Finding ID | Version | Rule ID | IA Controls | Severity |
---|---|---|---|---|
V-74975 | MQMH-ND-000730 | SV-89649r1_rule | Medium |
Description |
---|
If an MQ Appliance device management session or connection remains open after management is completed, it may be hijacked by an attacker and used to compromise or damage the MQ Appliance network device. Nonlocal MQ Appliance device management and diagnostic activities are those activities conducted by individuals communicating through a network, either an external network (e.g., the Internet) or an internal network.
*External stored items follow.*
(* ===== verification/Phase2.v ===== *)
(** * Correctness of the second flow-graph pass

    [fgReplaceBranchTargets] splits the blocks at the label offsets and
    replaces every label node by the block that starts there. *)

From S2P Require Import Prelude Opcodes NodeTable Leave FlowGraph Phase1.
Import ReaderBaseNS.

(** ** Partitions of the code *)

Definition span (g : flow_graph) (b : nat) : option (Z * Z) :=
  (fun B => (bStart B, bEnd B)) <$> blocks g !! b.

(** The listed blocks are not empty and follow each other from [a] to [z]. *)
Fixpoint covers (g : flow_graph) (ids : list nat) (a z : Z) : Prop :=
  match ids with
  | [] => a = z
  | b :: ids' => exists e, span g b = Some (a, e) /\ a < e /\ covers g ids' e z
  end.

Definition partition (g : flow_graph) (size : Z) : Prop :=
  NoDup (layout g) /\ covers g (layout g) 0 size.

Lemma covers_ext g g' ids a z :
  (forall b, b ∈ ids -> span g' b = span g b) -> covers g ids a z -> covers g' ids a z.
Proof.
  revert a. induction ids as [|b ids IH]; intros a Hs H; simpl in *; [done|].
  destruct H as (e & Hb & Hlt & H). exists e. rewrite Hs by constructor.
  split_and!; [done..|]. apply IH; [|done]. intros c Hc. apply Hs. by constructor.
Qed.

Lemma covers_le g ids a z : covers g ids a z -> a <= z.
Proof.
  revert a. induction ids as [|b ids IH]; intros a; simpl; [lia|].
  intros (e & _ & ? & H). apply IH in H. lia.
Qed.

Lemma covers_app g ids1 ids2 a z :
  covers g (ids1 ++ ids2) a z <-> exists m, covers g ids1 a m /\ covers g ids2 m z.
Proof.
  revert a. induction ids1 as [|b ids IH]; intros a; simpl.
  - split; [eauto|]. by intros (m & -> & H).
  - split.
    + intros (e & H1 & H2 & (m & H3 & H4)%IH). eauto 6.
    + intros (m & (e & H1 & H2 & H3) & H4). exists e. split_and!; [done..|]. apply IH. eauto.
Qed.

(** ** Terminators *)

(** Control from block [b] falls through split-off blocks to terminator [t],
    whose block ends at [e]. *)
Inductive runs_to (g : flow_graph) (t : terminator) (e : Z) : nat -> Prop :=
  | runs_here b B : blocks g !! b = Some B -> bTerm B = t -> bEnd B = e -> runs_to g t e b
  | runs_on b B c C : blocks g !! b = Some B -> bTerm B = Br (ToBlock c) ->
      blocks g !! c = Some C -> bStart C = bEnd B -> runs_to g t e c -> runs_to g t e b.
In the event the remote node has abnormally terminated or an upstream link from the managed device is down, the management session will be terminated, thereby freeing device resources and eliminating any possibility of an unauthorized user being orphaned to an open idle session of the managed device. |
STIG | Date |
---|---|
IBM MQ Appliance v9.0 NDM Security Technical Implementation Guide | 2017-06-06 |
Check Text ( C-74827r1_chk ) |
---|
Log on to the MQ Appliance CLI as a privileged user. Enter: co web-mgmt show If the idle-timeout value is not 600 seconds or less, this is a finding. |
Fix Text (F-81591r1_fix) |
---|
Log on to the MQ Appliance CLI as a privileged user. Enter: co web-mgmt idle-timeout <600 seconds or less> exit write mem y |